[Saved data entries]
(* ===== verification/Envelopes.v ===== *)
(** * The declared error shape and what produces it

    Models the response schemas of src/tr_shared/schemas/responses.py, the registration of
    exception handlers (middleware/exception_handlers.py, db/exception_handlers.py) and which of
    them answers an exception.  A class is its qualified name; Starlette picks the handler of
    the first class in the exception's method resolution order that has one. *)

From S2P Require Import Prelude Json Errors DbSession ErrorMiddleware Schemas Contracts.
Local Open Scope Z_scope.

(** ** schemas/responses.py *)

Definition SuccessResponse (T : ty) : ty := TModel false
  [opt_default "status" Str (JStr "success"); opt_default "message" Str (JStr "Operation completed successfully");
   opt "data" T].
Definition ErrorDetail : ty := TOpen [req "message" Str; opt "code" Str; opt "correlation_id" Str].
Definition ErrorEnvelope : ty := TModel false [req "error" ErrorDetail].

(** ** Registration *)

Inductive handler_name :=
| base_api | http_error | request_validation | database_unavailable | pool_exhausted | statement_timeout.
Record fastapi_app := mkApp { error_code_prefix : option string; exception_handlers : list (string * handler_name) }.
Definition add_exception_handler (cls : string) (h : handler_name) (app : fastapi_app) : fastapi_app :=
  mkApp (error_code_prefix app) (dset cls h (exception_handlers app)).
Definition BASE_API := "tr_shared.exceptions.BaseAPIException".
Definition HTTP_EXCEPTION := "starlette.exceptions.HTTPException".
Definition REQUEST_VALIDATION := "fastapi.exceptions.RequestValidationError".
Definition DATABASE_UNAVAILABLE := "tr_shared.db.errors.DatabaseUnavailableError".
Definition POOL_TIMEOUT := "sqlalchemy.exc.TimeoutError".
Definition DATABASE_TIMEOUT := "tr_shared.db.errors.DatabaseTimeoutError".
Definition register_db_exception_handlers (app : fastapi_app) : fastapi_app :=
  add_exception_handler DATABASE_TIMEOUT statement_timeout
    (add_exception_handler POOL_TIMEOUT pool_exhausted
       (add_exception_handler DATABASE_UNAVAILABLE database_unavailable app)).
(** [sqlalchemy]: whether [find_spec] finds it *)
Definition register_exception_handlers (sqlalchemy : bool) (code_prefix : string) (app : fastapi_app)
    : outcome exn fastapi_app :=
  match set_error_code_prefix code_prefix with
  | Exc e => Exc e
  | Ret prefix =>
      let app := mkApp prefix (exception_handlers app) in
      let app := add_exception_handler BASE_API base_api app in
      let app := add_exception_handler HTTP_EXCEPTION http_error app in
      let app := add_exception_handler REQUEST_VALIDATION request_validation app in
      Ret (if sqlalchemy then register_db_exception_handlers app else app)
  end.

(** What an endpoint raises; an API exception comes with the names of its own classes. *)
Inductive raised :=
| RaisedApi (own : list string) (e : BaseAPIException)
| RaisedHttp (own : list string) (status : Z) (detail : string) (headers : option (list (string * string)))
| RaisedValidation (errors : json)
| RaisedDatabase (e : db_error).
Definition mro (x : raised) : list string :=
  match x with
  | RaisedApi own _ => own ++ [BASE_API; "fastapi.exceptions.HTTPException"; HTTP_EXCEPTION; "Exception"]
  | RaisedHttp own _ _ _ => own ++ [HTTP_EXCEPTION; "Exception"]
  | RaisedValidation _ => [REQUEST_VALIDATION; "fastapi.exceptions.ValidationException"; "Exception"]
  | RaisedDatabase (DatabaseUnavailableError _ _) => [DATABASE_UNAVAILABLE; "Exception"]
  | RaisedDatabase (DatabaseTimeoutError _) => [DATABASE_TIMEOUT; "Exception"]
  | RaisedDatabase PoolTimeoutError => [POOL_TIMEOUT; "sqlalchemy.exc.SQLAlchemyError"; "Exception"]
  | RaisedDatabase _ => ["Exception"]
  end.
Fixpoint first_handler (classes : list string) (hs : list (string * handler_name)) : option handler_name :=
  match classes with
  | [] => None
  | c :: classes => match dget c hs with Some h => Some h | None => first_handler classes hs end
  end.
(** A handler on the exception it was registered for; on another it would fail. *)
Definition run_handler (body_allowed : Z -> bool) (app : fastapi_app) (correlation_id : option string) (h : handler_name)
    (x : raised) : outcome exn http_reply :=
  match h, x with
  | base_api, RaisedApi _ e => base_api_exception_handler (error_code_prefix app) correlation_id e
  | http_error, RaisedApi _ e =>
      http_exception_handler body_allowed (error_code_prefix app) correlation_id (status_code e) (error e) (headers e)
  | http_error, RaisedHttp _ status detail hs =>
      http_exception_handler body_allowed (error_code_prefix app) correlation_id status detail hs
  | request_validation, RaisedValidation errors =>
      validation_exception_handler (error_code_prefix app) correlation_id errors
  | database_unavailable, RaisedDatabase (DatabaseUnavailableError _ code) =>
      _database_unavailable (error_code_prefix app) correlation_id code
  | pool_exhausted, RaisedDatabase _ => _pool_exhausted (error_code_prefix app) correlation_id
  | statement_timeout, RaisedDatabase _ => _statement_timeout (error_code_prefix app) correlation_id
  | _, _ => Exc (PyErr AttributeError "the exception has no such attribute")
  end.
(** [None]: no handler; the exception goes on to the error middleware. *)
Definition answer (body_allowed : Z -> bool) (app : fastapi_app) (correlation_id : option string) (x : raised)
    : option (outcome exn http_reply) :=
  (fun h => run_handler body_allowed app correlation_id h x) <$> first_handler (mro x) (exception_handlers app).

WHAT NEEDS TO BE DONE » Copy every line of the records above, starting with the first, up to and including the line containing "Record fastapi_app := mkApp".

TASK ANSWER »
(* ===== verification/Envelopes.v ===== *)
(** * The declared error shape and what produces it

    Models the response schemas of src/tr_shared/schemas/responses.py, the registration of
    exception handlers (middleware/exception_handlers.py, db/exception_handlers.py) and which of
    them answers an exception.  A class is its qualified name; Starlette picks the handler of
    the first class in the exception's method resolution order that has one. *)

From S2P Require Import Prelude Json Errors DbSession ErrorMiddleware Schemas Contracts.
Local Open Scope Z_scope.

(** ** schemas/responses.py *)

Definition SuccessResponse (T : ty) : ty := TModel false
  [opt_default "status" Str (JStr "success"); opt_default "message" Str (JStr "Operation completed successfully");
   opt "data" T].
Definition ErrorDetail : ty := TOpen [req "message" Str; opt "code" Str; opt "correlation_id" Str].
Definition ErrorEnvelope : ty := TModel false [req "error" ErrorDetail].

(** ** Registration *)

Inductive handler_name :=
| base_api | http_error | request_validation | database_unavailable | pool_exhausted | statement_timeout.
Record fastapi_app := mkApp { error_code_prefix : option string; exception_handlers : list (string * handler_name) }.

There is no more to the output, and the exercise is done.